START Source material

(** The lazy group followed by the lookahead ends where the closing marker
    first begins. *)
Lemma lazy_forward (input stop : jsstring) (cap : option jsstring)
      (whole pre c rest' : jsstring) :
  whole = pre ++ c ++ rest' ->
  startsWithIgnoreCase stop rest' = true ->
  (forall a b, c = a ++ b -> b <> [] ->
               startsWithIgnoreCase stop (b ++ rest') = false) ->
  exists tl,
    flat_map (matcher true input (Ahead (chars stop)))
      (map (fun st0 : state =>
              (fst st0, Some (firstn (length whole - length (fst st0)) whole)))
           (map (fun r : jsstring => (r, cap))
                (starLazy (atomMatches true anyChar) (c ++ rest'))))
    = (rest', Some (pre ++ c)) :: tl.
Proof.
  revert pre. induction c as [|x c IH]; intros pre W S M.
  - cbn [app]. destruct (starLazy_head (atomMatches true anyChar) rest') as [tl ->].
    cbn [map flat_map fst]. rewrite ahead_chars. cbn [fst]. rewrite S.
    cbn [app]. rewrite W. cbn [app]. rewrite firstn_before, app_nil_r. eauto.
  - cbn [app starLazy]. rewrite anyChar_matches. cbn [map flat_map fst].
    rewrite ahead_chars. cbn [fst].
    assert (M0 := M [] (x :: c) eq_refl ltac:(discriminate)). cbn [app] in M0.
    rewrite M0. cbn [app].
    destruct (IH (pre ++ [x])) as [tl E].
    + rewrite W, <- app_assoc. reflexivity.
    + exact S.
    + intros a b -> Hb. exact (M (x :: a) b eq_refl Hb).
    + rewrite E, <- app_assoc. eauto.
Qed.

Section ExecFacts.
Variable ic : bool.
Variable input : jsstring.

Lemma execFrom_head (r : regex) (rest : jsstring) (st' : state) (tl : list state) :
  matcher ic input r (rest, None) = st' :: tl ->
  execFrom ic input r rest
  = Some {| index := length input - length rest; after := fst st'; group1 := snd st' |}.
Proof. intros E. destruct rest; cbn [execFrom]; now rewrite E. Qed.

Lemma execFrom_cons (r : regex) (c : codeunit) (rest : jsstring) :
  execFrom ic input r (c :: rest)
  = match matcher ic input r (c :: rest, None) with
    | st' :: _ =>
        Some {| index := length input - length (c :: rest);
                after := fst st'; group1 := snd st' |}
    | [] => execFrom ic input r rest
    end.
Proof. reflexivity. Qed.

Lemma execFrom_skip (r : regex) (pre rest0 : jsstring) :
  (forall a b, pre = a ++ b -> b <> [] ->
               matcher ic input r (b ++ rest0, None) = []) ->
  execFrom ic input r (pre ++ rest0) = execFrom ic input r rest0.
Proof.
  induction pre as [|c pre IH]; intros H; [reflexivity|].
  assert (H0 := H [] (c :: pre) eq_refl ltac:(discriminate)). cbn [app] in H0.
  cbn [app]. rewrite execFrom_cons, H0.
  apply IH. intros a b -> Hb. exact (H (c :: a) b eq_refl Hb).
Qed.

End ExecFacts.

Lemma sectionRe_exec_at (input : jsstring) (marker : regex)
      (stop pre mk c rest' : jsstring) :
  (forall a b, pre = a ++ b -> b <> [] ->
               matcher true input marker (b ++ mk ++ c ++ rest', None) = []) ->
  (exists tl, matcher true input marker (mk ++ c ++ rest', None)
              = (c ++ rest', None) :: tl) ->
  startsWithIgnoreCase stop rest' = true ->
  (forall a b, c = a ++ b -> b <> [] ->
               startsWithIgnoreCase stop (b ++ rest') = false) ->
  exists m,
    execFrom true input (source (sectionRe marker (chars stop)))
             (pre ++ mk ++ c ++ rest') = Some m
    /\ group1 m = Some c.
Proof.
  intros Early [tl At] S M. cbn [source sectionRe].
  rewrite execFrom_skip.
  - destruct (@lazy_forward input stop None (c ++ rest') [] c rest' eq_refl S M)
      as [tl' L].
    assert (E : exists tl2,
               matcher true input
                       (Cat marker (Cat (Group (StarLazy anyChar)) (Ahead (chars stop))))
                       (mk ++ c ++ rest', None)
               = (rest', Some c) :: tl2).
    { change (matcher true input
                      (Cat marker (Cat (Group (StarLazy anyChar)) (Ahead (chars stop))))
                      (mk ++ c ++ rest', None))
        with (flat_map (matcher true input
                                (Cat (Group (StarLazy anyChar)) (Ahead (chars stop))))
                       (matcher true input marker (mk ++ c ++ rest', None))).
      rewrite At. cbn [flat_map].
      change (matcher true input (Cat (Group (StarLazy anyChar)) (Ahead (chars stop)))
                      (c ++ rest', None))
        with (flat_map (matcher true input (Ahead (chars stop)))
                (map (fun st0 : state =>
                        (fst st0,
                         Some (firstn (length (c ++ rest') - length (fst st0))
                                      (c ++ rest'))))
                     (map (fun r : jsstring => (r, @None jsstring))
                          (starLazy (atomMatches true anyChar) (c ++ rest'))))).
      rewrite L. cbn [app]. eauto. }
    destruct E as [tl2 E]. erewrite execFrom_head; [|exact E].
    eexists. split; reflexivity.
  - intros a b Hab Hb. cbn [matcher]. now rewrite (Early a b Hab Hb).
Qed.

(** A lazy section pattern on an input where its marker first matches after
    [pre], takes [mk], and the closing marker first begins after [c]. *)
Lemma sectionRe_match_at (marker : regex) (stop s pre mk c rest' : jsstring) :
  s = pre ++ mk ++ c ++ rest' ->
  (forall a b, pre = a ++ b -> b <> [] ->
               matcher true s marker (b ++ mk ++ c ++ rest', None) = []) ->
  (exists tl, matcher true s marker (mk ++ c ++ rest', None) = (c ++ rest', None) :: tl) ->
  startsWithIgnoreCase stop rest' = true ->
  (forall a b, c = a ++ b -> b <> [] ->
               startsWithIgnoreCase stop (b ++ rest') = false) ->
  exists m, strMatch s (sectionRe marker (chars stop)) = Some m /\ group1 m = Some c.
Proof.
  intros Hs Early At S M. unfold strMatch. cbn [ignoreCase sectionRe].
  destruct (@sectionRe_exec_at s marker stop pre mk c rest' Early At S M) as (m & E & G).
  exists m. split; [|exact G]. rewrite <- E. now rewrite <- Hs.
Qed.
Lemma occurs_in_wrapped (word s a b : string) :
  occurs_in word s -> occurs_in word (a +:+ s +:+ b).
Proof.
  intros (pre & post & ->). exists (a +:+ pre), (post +:+ b).
  by rewrite !append_assoc.
Qed.

Lemma casual_keyword_length (word : string) :
  In word casual_keywords -> 2 <= String.length word.
Proof.
  unfold casual_keywords. simpl.
  intros [<-|[<-|[<-|[<-|[<-|[<-|[<-|[]]]]]]]]; simpl; lia.
Qed.

(** A text of fewer than two characters is never casual: every keyword
    has at least two. *)
Theorem short_text_is_not_casual (s : string) :
  String.length s < 2 -> is_casual s = false.
Proof.
  intros Hshort. destruct (is_casual s) eqn:Hcasual; [|done].
  apply is_casual_occurs in Hcasual as (word & Hin & Hocc).
  apply occurs_in_length in Hocc. rewrite lower_length in Hocc.
  apply casual_keyword_length in Hin. lia.
Qed.

(** A casual text stays casual whatever is written before and after it. *)
Theorem casual_text_stays_casual_when_wrapped (s before after : string) :
  is_casual s = true -> is_casual (before +:+ s +:+ after) = true.
Proof.
  intros (word & Hin & Hocc)%is_casual_occurs.
  apply is_casual_occurs. exists word. split; [done|].
  rewrite !lower_append. by apply occurs_in_wrapped.
Qed.

(** ** What [chatbot] changes, and when *)

Section DispatchFrame.

Context `{Collaborators}.

Implicit Types (state : State) (w : world) (m : message).

Lemma answer_events_returned flag q r evs :
  answer flag q = (Ok r, evs) ->
  exists earlier prompt,
    evs = earlier ++ [SonarCall prompt]
    /\ sonar_answer prompt = Ok r
    /\ (forall ev e, In ev earlier -> ~ raised_by ev e).
Proof.
  unfold answer. destruct (is_casual q || negb flag).
  - intros [= Hsonar <-]. exists [], q. split; [done|]. split; [done|].
    by intros ev e [].
  - destruct (search_answer q) as [sr|e0] eqn:Hsearch; [|done].
    intros [= Hsonar <-]. exists [SearchInvoke q], (SYSTEM_PROMPT sr q).
    split; [done|]. split; [done|].
    intros ev e [<-|[]]. simpl. by rewrite Hsearch.
Qed.

(** When [chatbot] raises, for whatever reason, no message has been
    appended: the store of lists and the conversation are as before. *)
Theorem chatbot_failure_appends_nothing state flag w e w' :
  chatbot state flag w = (Raise e, w') ->
  heap w' = heap w /\ session_messages w' = session_messages w.
Proof.
  intros Hrun.
  destruct (last (deref (messages state) w)) as [m|] eqn:Hlast; cycle 1.
  { apply last_None in Hlast. rewrite chatbot_empty in Hrun by done.
    by injection Hrun as _ <-. }
  rewrite (chatbot_run _ _ _ _ Hlast) in Hrun.
  destruct (answer flag (user_text m)) as [[r|e'] evs]; [done|].
  by injection Hrun as _ <-.
Qed.

(** [chatbot] writes to one list only, the one its state refers to:
    every other list object and the conversation of the session keep
    their contents, on success and on failure. *)
Theorem chatbot_touches_only_its_list state flag w (l : loc) :
  l <> messages state ->
  heap (chatbot state flag w).2 !! l = heap w !! l
  /\ session_messages (chatbot state flag w).2 = session_messages w.
Proof.
  intros Hother.
  destruct (last (deref (messages state) w)) as [m|] eqn:Hlast; cycle 1.
  { apply last_None in Hlast. by rewrite chatbot_empty. }
  rewrite (chatbot_run _ _ _ _ Hlast).
  destruct (answer flag (user_text m)) as [[r|e] evs]; [|done].
  cbn [snd heap session_messages]. by rewrite lookup_insert_ne.
Qed.

(** When [chatbot] returns, every outside call it made returned, the
    last of them is a completion call, and the returned assistant
    message carries the text of that completion, unchanged. *)
Theorem chatbot_returns_the_completion_text state flag w update w' :
  chatbot state flag w = (Ok update, w') ->
  exists (earlier : list event) (prompt response_text : string),
    trace w' = trace w ++ earlier ++ [SonarCall prompt]
    /\ sonar_answer prompt = Ok response_text
    /\ update = [assistant_message response_text]
    /\ (forall ev e, In ev earlier -> ~ raised_by ev e).
Proof.
  intros Hrun.
  destruct (last (deref (messages state) w)) as [m|] eqn:Hlast; cycle 1.
  { apply last_None in Hlast. by rewrite chatbot_empty in Hrun. }
  rewrite (chatbot_run _ _ _ _ Hlast) in Hrun.
  destruct (answer flag (user_text m)) as [[r|e] evs] eqn:Hanswer; [|done].
  injection Hrun as <- <-.
  destruct (answer_events_returned _ _ _ _ Hanswer)
    as (earlier & prompt & -> & Hsonar & Hearlier).
  by exists earlier, prompt, r.
Qed.

(** For a casual text the flag makes no difference to [chatbot]. *)
Theorem chatbot_flag_irrelevant_for_casual_text state w m :
  last (deref (messages state) w) = Some m ->
  is_casual (user_text m) = true ->
  chatbot state true w = chatbot state false w.
Proof.
  intros Hlast Hcasual. rewrite !(chatbot_run _ _ _ _ Hlast).
  unfold answer. by rewrite Hcasual.
Qed.

End DispatchFrame.

(** ** A turn, seen from the conversation *)

Lemma display_user_message (q : string) :
  display_entry (user_message q) = ("user", q).
Proof.
  unfold display_entry, user_message, role_content.
  by rewrite lookup_insert_ne, lookup_singleton_eq, lookup_insert_eq.
Qed.

Lemma display_assistant_message (r : string) :
  display_entry (assistant_message r) = ("assistant", r).
Proof.
  unfold display_entry, assistant_message, role_content.
  by rewrite lookup_insert_ne, lookup_singleton_eq, lookup_insert_eq.
Qed.

Section TurnEffects.

Context `{Collaborators}.

Implicit Types (w : world) (q : string).
(** * MAX7219 seven-segment driver: a shallow embedding of
      [seven_segment_MAX7219.h] / [seven_segment_MAX7219.cpp]

    The driver bit-bangs two-byte frames to a MAX7219 over three digital
    pins.  Its only effects are calls to the Arduino pin primitives, so an
    operation is modelled as a value together with the list of primitive
    calls it performs, in program order.  A small model of the receiving
    end of the link (shift register, LOAD latch, register file) is used to
    read a pin trace back as frames and register contents. *)

From Stdlib Require Import ZArith List Bool String Ascii Lia.
Import ListNotations.
Open Scope Z_scope.

(* ================================================================== *)
(** ** Machine integers *)

(** [(byte)x]: conversion to the 8-bit unsigned type, also what assigning
    to a [byte] variable or passing a [byte] argument does. *)
Definition byte_cast (z : Z) : Z := z mod 256.


(* ================================================================== *)
(** ** The platform: pin primitives and their trace *)

Inductive level : Set := LOW | HIGH.
Inductive pin_mode : Set := INPUT | OUTPUT.
Inductive bit_order : Set := LSBFIRST | MSBFIRST.

Inductive event : Set :=
| PinMode (pin : Z) (m : pin_mode)
| DigitalWrite (pin : Z) (l : level)
| Delay (ms : Z)
| SerialPrintln (msg : string).

Definition level_eqb (a b : level) : bool :=
  match a, b with
  | LOW, LOW | HIGH, HIGH => true
  | _, _ => false
  end.

Definition level_of_bool (b : bool) : level := if b then HIGH else LOW.

(** An operation of the driver: its result and the primitive calls made. *)
Definition io (A : Type) : Type := (A * list event)%type.

Definition ret {A} (a : A) : io A := (a, []).

Definition bind {A B} (m : io A) (k : A -> io B) : io B :=
  let (a, t1) := m in
  let (b, t2) := k a in
  (b, t1 ++ t2).

Declare Scope io_scope.
Delimit Scope io_scope with io.
Notation "x <- m ;; k" := (bind m (fun x => k))
  (at level 61, m at next level, right associativity) : io_scope.
Notation "m ;; k" := (bind m (fun _ => k))
  (at level 61, right associativity) : io_scope.
Open Scope io_scope.
(** * Multisig wallet registry and transaction lifecycle engine

    A shallow embedding of [lib/btc-multisig] (wallet.ts, transaction.ts,
    utils.ts, interface.ts): wallet creation, transaction initiation,
    signature collection, cancellation, broadcast and confirmation polling,
    over an explicit key/value store. *)

From Stdlib Require Import ZArith QArith Qround Qabs Qpower String Ascii List Lia Lqa.
From stdpp Require Import gmap strings list fin_maps pretty sorting.

Local Open Scope string_scope.
Local Open Scope Z_scope.

(** ** Results and exceptions

    Every [throw new Error(msg)] of the source is a [Throw msg]; the message
    is kept verbatim, template literals included. *)

Inductive result (A : Type) : Type :=
| Ok (a : A)
| Throw (msg : string).
Arguments Ok {A} a.
Arguments Throw {A} msg.

Definition is_Ok {A} (r : result A) : bool :=
  match r with Ok _ => true | Throw _ => false end.

#[global] Instance result_ret : MRet result := fun _ a => Ok a.
#[global] Instance result_bind : MBind result := fun _ _ f r =>
  match r with Ok a => f a | Throw e => Throw e end.

(** ** Primitive JavaScript values *)

Abbreviation HexString := string (only parsing).
(** A Node [Buffer]: a byte string. *)
Abbreviation Buffer := string (only parsing).

(** [Buffer.from(s)] on a JavaScript string (bytes of the text). *)
Definition Buffer_from (s : string) : Buffer := s.

Definition hex_digit (n : N) : ascii :=
  match n with
  | 0 => "0" | 1 => "1" | 2 => "2" | 3 => "3" | 4 => "4" | 5 => "5"
  | 6 => "6" | 7 => "7" | 8 => "8" | 9 => "9" | 10 => "a" | 11 => "b"
  | 12 => "c" | 13 => "d" | 14 => "e" | _ => "f"
  end%N%char.

Definition hex_of_byte (c : ascii) : string :=
  let n := N_of_ascii c in
  String (hex_digit (n / 16)) (String (hex_digit (n mod 16)) EmptyString).

(** [buf.toString("hex")]. *)
Fixpoint Buffer_toString_hex (b : Buffer) : HexString :=
  match b with
  | EmptyString => EmptyString
  | String c r => hex_of_byte c +:+ Buffer_toString_hex r
  end.

Definition hex_value (c : ascii) : option N :=
  let n := N_of_ascii c in
  if ((48 <=? n) && (n <=? 57))%N then Some (n - 48)%N
  else if ((97 <=? n) && (n <=? 102))%N then Some (n - 87)%N
  else if ((65 <=? n) && (n <=? 70))%N then Some (n - 55)%N
  else None.

(** [Buffer.from(s, "hex")]: decoding stops at the first pair that is not
    two hexadecimal digits. *)
Fixpoint Buffer_from_hex (s : HexString) : Buffer :=
  match s with
  | String a (String b r) =>
      match hex_value a, hex_value b with
      | Some x, Some y => String (ascii_of_N (16 * x + y)) (Buffer_from_hex r)
      | _, _ => EmptyString
      end
  | _ => EmptyString
  end.

(** JavaScript truthiness of a string. *)
Definition truthy (s : string) : bool :=
  match s with EmptyString => false | _ => true end.

(** A JavaScript [number] holding a finite value is a rational here. *)
Definition Number_isInteger (x : Q) : bool :=
  Qnum x mod Zpos (Qden x) =? 0.

Definition Number_toZ (x : Q) : Z := Qnum x / Zpos (Qden x).

Definition Qlt_bool (a b : Q) : bool := negb (Qle_bool b a).

(** [Math.ceil] and [Math.round]. *)
Definition Math_ceil (x : Q) : Z := Qceiling x.
Definition Math_round (x : Q) : Z := Qfloor (x + (1 # 2))%Q.
(** X12: on a constructed policy and a batch of one observation of the
    configured width, the stochastic [q_forward] always returns exactly
    one action index within [0, n), whether the call explores or not and
    whatever epsilon is. *)
Theorem single_observation_action_always_valid :
  forall (god : Gym.Space -> Z) (eas : bool) (os sp : Gym.Space)
         (lr_schedule : Q -> Q) (arch : option (list Z)) (dev : String.string)
         (sde : bool) (af : Q -> Q) (lsi eps : Q) (ni : bool)
         (w w' : World) (p : DQNPolicy.t)
         (obs : Tensor) (d : nat) (rest : list nat) (w1 : World),
    DQNPolicy.__init__ god eas os sp lr_schedule arch dev sde af lsi eps ni w
    = (Ok p, w') ->
    shape obs = 1%nat :: d :: rest ->
    prod (d :: rest) = Z.to_nat (god os) ->
    exists n a,
      sp = Gym.Discrete n
      /\ (0 <= a < n)%Z
      /\ fst (DQNPolicy.q_forward p obs w1) = Ok (mkTensor [1%nat] [inject_Z a]).
Proof.
  intros god eas os sp lr_schedule arch dev sde af lsi eps ni w w' p
         obs d rest w1 H Hsh Hw.
  destruct (@constructed_forward_matrix god eas os sp lr_schedule arch dev sde
              af lsi eps ni w w' p H)
    as (online & n & Hon & Hsp & Hn & Hf).
  pose proof (@networks_config_of_online god eas os sp lr_schedule arch dev
                sde af lsi eps ni w w' p online H Hon) as Hspace.
  subst sp. exists n.
  unfold DQNPolicy.q_forward, DQNPolicy.predict, DQNPolicy._predict.
  rewrite Hon.
  destruct (Qlt_le_dec (Numpy.rand_value w1) (Q_Net.epsilon online)) as [Hu|Hu].
  - destruct (@predict_explore_batched online obs w1 n 1 d rest Hu
                (Hspace n eq_refl) Hn Hsh) as (_ & _ & H1).
    destruct (H1 eq_refl) as (a & Ha & E).
    exists a. auto.
  - rewrite (@predict_exploit online obs w1 Hu). cbn [fst].
    destruct (Hf obs 1%nat d rest Hsh Hw) as (q & Hq & Hlen).
    destruct (@greedy_actions_in_range online obs w1 1 (Z.to_nat n) q Hq
                ltac:(lia) Hlen) as (acts & Hp & Hl & Hall).
    rewrite Hp. cbn [fst].
    destruct acts as [|a [|a' tl]]; simpl in Hl; try lia.
    exists a. inversion Hall as [|? ? Ha _]. subst.
    rewrite Z2Nat.id in Ha by lia. auto.
Qed.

END Source material

The answer is the run of lines above from the line containing "to a [byte]" through the line containing "SerialPrintln (msg : string).", copied exactly and alone.

    to a [byte] variable or passing a [byte] argument does. *)
Definition byte_cast (z : Z) : Z := z mod 256.


(* ================================================================== *)
(** ** The platform: pin primitives and their trace *)

Inductive level : Set := LOW | HIGH.
Inductive pin_mode : Set := INPUT | OUTPUT.
Inductive bit_order : Set := LSBFIRST | MSBFIRST.

Inductive event : Set :=
| PinMode (pin : Z) (m : pin_mode)
| DigitalWrite (pin : Z) (l : level)
| Delay (ms : Z)
| SerialPrintln (msg : string).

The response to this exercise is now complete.